**Your task:** Look through the data below and extract, unchanged, the lines from the one that contains "assert (Hin : contents" to the one that contains "destruct (m !! h) as [[dd r]|] eqn:Hm.", both included.

**Exercise inputs:**
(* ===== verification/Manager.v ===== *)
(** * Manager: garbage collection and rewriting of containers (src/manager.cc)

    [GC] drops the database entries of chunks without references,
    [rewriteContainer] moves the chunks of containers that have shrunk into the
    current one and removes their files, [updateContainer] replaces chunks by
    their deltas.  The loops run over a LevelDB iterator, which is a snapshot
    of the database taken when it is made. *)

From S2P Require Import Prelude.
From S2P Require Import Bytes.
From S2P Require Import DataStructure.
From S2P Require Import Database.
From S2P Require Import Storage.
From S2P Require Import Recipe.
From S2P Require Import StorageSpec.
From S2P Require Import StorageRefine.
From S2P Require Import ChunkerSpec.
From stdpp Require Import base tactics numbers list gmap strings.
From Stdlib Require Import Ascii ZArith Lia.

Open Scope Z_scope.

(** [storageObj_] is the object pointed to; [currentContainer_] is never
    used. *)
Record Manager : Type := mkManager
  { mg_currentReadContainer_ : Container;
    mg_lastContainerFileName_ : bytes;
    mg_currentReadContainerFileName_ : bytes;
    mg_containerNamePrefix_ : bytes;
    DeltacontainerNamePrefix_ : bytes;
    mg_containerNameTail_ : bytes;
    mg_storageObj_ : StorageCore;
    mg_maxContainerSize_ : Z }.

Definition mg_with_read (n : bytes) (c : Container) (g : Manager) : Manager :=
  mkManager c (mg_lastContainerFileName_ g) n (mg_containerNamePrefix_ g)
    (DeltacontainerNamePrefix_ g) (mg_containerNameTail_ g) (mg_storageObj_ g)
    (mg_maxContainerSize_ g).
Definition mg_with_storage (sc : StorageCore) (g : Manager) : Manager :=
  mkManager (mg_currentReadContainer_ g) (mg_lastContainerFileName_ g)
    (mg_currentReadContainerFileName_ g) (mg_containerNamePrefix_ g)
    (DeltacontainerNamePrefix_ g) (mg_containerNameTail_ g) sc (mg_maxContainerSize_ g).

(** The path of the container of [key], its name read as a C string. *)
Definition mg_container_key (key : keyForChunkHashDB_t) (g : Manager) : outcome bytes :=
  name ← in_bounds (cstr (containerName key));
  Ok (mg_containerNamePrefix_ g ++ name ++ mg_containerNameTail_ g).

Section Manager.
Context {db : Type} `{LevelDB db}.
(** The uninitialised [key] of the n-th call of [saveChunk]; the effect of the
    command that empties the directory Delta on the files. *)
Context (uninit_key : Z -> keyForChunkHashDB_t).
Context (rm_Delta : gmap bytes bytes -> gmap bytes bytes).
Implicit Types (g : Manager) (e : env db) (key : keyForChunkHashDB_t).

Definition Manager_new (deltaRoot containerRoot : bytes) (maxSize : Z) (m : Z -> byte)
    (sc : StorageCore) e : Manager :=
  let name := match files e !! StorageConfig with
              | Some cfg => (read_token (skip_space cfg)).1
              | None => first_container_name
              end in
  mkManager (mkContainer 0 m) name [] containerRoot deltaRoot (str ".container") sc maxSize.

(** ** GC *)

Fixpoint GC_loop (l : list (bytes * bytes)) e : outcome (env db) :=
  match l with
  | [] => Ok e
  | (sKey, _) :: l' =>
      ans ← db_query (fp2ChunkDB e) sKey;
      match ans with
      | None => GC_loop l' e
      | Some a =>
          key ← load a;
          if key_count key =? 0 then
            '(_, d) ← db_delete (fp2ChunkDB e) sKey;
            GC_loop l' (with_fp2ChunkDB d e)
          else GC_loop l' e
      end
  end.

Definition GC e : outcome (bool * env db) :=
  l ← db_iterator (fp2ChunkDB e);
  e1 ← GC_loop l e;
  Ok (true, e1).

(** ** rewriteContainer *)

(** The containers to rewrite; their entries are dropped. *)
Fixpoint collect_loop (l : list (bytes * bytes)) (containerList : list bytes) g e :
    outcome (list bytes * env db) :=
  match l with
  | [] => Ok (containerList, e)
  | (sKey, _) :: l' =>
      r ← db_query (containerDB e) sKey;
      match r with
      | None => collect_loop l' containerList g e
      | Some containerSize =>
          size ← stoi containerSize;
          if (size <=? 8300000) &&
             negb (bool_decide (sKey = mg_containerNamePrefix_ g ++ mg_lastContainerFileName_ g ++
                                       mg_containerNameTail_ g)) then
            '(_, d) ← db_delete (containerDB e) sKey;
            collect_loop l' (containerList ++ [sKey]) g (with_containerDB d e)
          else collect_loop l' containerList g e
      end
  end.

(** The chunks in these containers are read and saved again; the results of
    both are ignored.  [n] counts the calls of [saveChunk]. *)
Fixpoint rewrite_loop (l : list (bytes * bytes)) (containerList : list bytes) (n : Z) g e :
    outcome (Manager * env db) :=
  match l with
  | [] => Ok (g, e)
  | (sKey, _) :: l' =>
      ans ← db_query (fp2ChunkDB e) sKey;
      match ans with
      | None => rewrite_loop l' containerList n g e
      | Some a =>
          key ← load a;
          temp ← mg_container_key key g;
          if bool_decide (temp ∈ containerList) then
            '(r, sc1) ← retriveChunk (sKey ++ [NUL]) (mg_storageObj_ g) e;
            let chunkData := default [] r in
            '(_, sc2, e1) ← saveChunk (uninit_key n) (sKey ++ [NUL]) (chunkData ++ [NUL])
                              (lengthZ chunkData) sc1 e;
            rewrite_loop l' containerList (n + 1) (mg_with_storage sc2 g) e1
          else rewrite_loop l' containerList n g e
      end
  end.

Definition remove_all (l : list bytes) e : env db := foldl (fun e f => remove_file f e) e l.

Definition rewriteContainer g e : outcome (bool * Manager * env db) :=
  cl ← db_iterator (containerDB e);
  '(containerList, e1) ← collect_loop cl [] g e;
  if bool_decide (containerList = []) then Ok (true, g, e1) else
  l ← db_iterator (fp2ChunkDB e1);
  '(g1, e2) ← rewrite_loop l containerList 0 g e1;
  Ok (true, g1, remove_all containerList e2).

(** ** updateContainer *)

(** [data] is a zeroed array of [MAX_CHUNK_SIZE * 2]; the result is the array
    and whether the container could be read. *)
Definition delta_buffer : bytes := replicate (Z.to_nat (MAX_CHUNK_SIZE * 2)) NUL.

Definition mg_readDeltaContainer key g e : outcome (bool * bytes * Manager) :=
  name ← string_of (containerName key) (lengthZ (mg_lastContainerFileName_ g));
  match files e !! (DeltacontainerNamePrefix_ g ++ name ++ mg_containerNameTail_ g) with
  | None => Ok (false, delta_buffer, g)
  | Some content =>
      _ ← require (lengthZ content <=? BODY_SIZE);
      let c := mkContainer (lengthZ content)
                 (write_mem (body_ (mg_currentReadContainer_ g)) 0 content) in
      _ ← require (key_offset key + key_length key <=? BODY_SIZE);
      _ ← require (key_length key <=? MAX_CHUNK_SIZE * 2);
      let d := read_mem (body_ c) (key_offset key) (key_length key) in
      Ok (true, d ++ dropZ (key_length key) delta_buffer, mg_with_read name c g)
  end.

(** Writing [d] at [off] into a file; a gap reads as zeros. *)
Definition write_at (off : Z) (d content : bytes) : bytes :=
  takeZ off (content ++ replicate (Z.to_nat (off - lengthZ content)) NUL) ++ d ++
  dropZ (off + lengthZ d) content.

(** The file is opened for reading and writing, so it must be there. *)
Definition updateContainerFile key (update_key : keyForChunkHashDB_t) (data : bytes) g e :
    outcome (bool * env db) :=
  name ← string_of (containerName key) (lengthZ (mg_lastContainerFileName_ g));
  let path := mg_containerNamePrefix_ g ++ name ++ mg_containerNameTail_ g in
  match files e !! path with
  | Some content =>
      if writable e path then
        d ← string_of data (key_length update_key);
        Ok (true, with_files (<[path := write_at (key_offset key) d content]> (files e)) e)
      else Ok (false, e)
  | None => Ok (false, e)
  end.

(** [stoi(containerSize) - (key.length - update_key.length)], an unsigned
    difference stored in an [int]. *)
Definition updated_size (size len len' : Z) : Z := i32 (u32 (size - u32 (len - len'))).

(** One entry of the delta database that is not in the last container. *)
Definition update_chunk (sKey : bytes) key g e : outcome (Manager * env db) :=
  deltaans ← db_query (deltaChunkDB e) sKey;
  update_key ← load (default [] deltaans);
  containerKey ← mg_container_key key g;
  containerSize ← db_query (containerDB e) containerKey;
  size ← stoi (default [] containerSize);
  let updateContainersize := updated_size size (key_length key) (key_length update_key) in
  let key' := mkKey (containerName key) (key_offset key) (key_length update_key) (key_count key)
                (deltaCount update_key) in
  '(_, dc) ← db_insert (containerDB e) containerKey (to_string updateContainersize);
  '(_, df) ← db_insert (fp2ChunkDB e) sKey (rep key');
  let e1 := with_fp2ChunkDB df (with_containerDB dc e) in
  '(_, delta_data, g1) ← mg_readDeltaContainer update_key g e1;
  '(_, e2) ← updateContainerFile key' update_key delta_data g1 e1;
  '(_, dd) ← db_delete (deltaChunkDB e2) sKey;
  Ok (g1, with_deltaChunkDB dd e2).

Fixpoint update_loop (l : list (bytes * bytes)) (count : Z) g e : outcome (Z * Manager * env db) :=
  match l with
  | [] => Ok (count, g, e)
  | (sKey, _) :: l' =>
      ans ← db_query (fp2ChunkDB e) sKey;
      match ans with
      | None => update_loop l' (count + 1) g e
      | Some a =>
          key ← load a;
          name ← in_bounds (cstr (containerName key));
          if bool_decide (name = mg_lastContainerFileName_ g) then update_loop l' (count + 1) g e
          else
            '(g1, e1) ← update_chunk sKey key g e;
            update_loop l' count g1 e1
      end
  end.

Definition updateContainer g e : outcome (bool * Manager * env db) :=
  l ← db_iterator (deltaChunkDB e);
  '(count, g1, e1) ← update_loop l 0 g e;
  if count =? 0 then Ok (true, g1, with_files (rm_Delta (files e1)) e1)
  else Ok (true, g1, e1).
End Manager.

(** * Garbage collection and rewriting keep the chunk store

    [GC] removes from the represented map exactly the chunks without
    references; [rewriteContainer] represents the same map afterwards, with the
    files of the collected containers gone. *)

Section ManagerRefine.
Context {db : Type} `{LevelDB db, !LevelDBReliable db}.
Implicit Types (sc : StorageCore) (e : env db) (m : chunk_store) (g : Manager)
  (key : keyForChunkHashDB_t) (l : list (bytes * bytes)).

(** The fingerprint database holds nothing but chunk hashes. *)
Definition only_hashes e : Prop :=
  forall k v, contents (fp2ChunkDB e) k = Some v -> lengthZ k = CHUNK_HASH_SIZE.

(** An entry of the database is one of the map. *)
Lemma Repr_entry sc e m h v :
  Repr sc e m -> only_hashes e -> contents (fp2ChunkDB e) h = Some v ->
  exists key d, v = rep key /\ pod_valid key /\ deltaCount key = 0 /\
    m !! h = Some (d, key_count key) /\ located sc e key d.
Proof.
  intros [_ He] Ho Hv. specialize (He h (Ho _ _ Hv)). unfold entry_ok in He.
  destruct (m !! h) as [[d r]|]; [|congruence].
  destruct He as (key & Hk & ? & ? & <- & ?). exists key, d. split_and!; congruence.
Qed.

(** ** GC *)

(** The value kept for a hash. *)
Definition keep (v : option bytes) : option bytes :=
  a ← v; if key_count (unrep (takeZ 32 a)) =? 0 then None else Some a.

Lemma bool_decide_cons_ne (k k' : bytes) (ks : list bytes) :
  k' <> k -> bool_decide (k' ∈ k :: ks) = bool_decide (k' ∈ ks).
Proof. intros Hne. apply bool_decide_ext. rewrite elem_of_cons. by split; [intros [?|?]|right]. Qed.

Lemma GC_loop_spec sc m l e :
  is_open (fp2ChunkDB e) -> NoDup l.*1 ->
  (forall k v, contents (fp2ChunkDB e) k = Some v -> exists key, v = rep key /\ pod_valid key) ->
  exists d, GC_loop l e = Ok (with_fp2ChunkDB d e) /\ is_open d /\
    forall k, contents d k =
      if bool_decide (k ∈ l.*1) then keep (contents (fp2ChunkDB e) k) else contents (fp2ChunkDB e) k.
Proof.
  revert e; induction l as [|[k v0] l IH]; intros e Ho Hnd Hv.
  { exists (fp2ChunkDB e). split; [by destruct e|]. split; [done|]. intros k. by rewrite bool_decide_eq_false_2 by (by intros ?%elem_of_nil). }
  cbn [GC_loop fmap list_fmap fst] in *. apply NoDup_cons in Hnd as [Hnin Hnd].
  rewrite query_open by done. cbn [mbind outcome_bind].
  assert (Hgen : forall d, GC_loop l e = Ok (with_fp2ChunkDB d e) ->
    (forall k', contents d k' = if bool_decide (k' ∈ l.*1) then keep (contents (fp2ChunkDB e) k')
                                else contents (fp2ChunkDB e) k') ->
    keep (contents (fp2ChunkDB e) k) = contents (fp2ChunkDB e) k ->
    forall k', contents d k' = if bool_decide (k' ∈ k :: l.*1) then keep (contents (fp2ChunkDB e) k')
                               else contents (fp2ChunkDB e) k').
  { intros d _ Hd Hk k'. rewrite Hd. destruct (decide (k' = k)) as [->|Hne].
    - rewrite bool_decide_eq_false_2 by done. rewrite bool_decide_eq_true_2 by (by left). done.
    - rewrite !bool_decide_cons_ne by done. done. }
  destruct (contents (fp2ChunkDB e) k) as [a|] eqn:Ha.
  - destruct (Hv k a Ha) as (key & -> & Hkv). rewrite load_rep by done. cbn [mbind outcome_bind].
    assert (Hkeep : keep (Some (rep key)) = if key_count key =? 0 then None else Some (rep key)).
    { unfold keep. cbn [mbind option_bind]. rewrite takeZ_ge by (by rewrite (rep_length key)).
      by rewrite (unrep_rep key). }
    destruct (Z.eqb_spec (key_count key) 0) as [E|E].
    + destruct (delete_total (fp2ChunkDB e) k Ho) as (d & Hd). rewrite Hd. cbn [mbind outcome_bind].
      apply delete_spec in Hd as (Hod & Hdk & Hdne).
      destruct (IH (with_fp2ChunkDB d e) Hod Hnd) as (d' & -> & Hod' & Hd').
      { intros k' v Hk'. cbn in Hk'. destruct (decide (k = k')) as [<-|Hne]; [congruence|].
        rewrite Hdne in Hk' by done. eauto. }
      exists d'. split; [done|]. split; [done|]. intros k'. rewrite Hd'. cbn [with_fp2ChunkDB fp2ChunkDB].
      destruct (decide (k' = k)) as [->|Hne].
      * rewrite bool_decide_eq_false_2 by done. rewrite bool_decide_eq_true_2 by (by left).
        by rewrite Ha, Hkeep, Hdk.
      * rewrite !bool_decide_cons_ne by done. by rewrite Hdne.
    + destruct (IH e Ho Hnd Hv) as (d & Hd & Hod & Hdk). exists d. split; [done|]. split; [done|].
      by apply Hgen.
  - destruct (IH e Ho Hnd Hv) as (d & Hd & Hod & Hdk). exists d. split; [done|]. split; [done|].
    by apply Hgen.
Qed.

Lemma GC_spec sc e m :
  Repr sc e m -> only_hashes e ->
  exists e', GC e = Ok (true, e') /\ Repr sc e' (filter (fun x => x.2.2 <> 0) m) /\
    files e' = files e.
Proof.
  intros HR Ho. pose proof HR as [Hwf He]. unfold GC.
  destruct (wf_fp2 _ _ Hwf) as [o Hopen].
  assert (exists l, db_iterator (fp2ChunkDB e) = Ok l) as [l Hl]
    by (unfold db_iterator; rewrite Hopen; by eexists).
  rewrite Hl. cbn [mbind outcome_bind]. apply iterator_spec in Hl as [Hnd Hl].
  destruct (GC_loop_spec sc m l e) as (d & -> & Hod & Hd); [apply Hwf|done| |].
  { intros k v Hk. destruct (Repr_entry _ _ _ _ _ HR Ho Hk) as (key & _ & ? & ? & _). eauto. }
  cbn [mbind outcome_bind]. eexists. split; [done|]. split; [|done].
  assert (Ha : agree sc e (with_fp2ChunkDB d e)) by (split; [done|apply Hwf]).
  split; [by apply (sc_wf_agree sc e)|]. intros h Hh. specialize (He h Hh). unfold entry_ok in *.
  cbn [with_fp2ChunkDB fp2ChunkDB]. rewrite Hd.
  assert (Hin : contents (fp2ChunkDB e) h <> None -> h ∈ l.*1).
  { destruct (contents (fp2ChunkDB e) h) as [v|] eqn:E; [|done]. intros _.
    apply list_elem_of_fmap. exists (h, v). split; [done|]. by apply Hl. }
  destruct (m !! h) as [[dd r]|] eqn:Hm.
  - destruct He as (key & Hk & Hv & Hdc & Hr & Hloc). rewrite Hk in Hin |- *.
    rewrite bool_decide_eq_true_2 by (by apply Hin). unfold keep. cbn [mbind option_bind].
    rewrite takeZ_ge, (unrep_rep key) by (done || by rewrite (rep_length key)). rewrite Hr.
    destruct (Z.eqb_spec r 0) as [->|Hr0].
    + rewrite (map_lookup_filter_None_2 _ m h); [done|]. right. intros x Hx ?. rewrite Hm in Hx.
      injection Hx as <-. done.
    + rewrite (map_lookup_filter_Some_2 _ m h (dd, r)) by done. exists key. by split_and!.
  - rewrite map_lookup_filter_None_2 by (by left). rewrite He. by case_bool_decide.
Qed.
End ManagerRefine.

**Response to the exercise:**
  assert (Hin : contents (fp2ChunkDB e) h <> None -> h ∈ l.*1).
  { destruct (contents (fp2ChunkDB e) h) as [v|] eqn:E; [|done]. intros _.
    apply list_elem_of_fmap. exists (h, v). split; [done|]. by apply Hl. }
  destruct (m !! h) as [[dd r]|] eqn:Hm.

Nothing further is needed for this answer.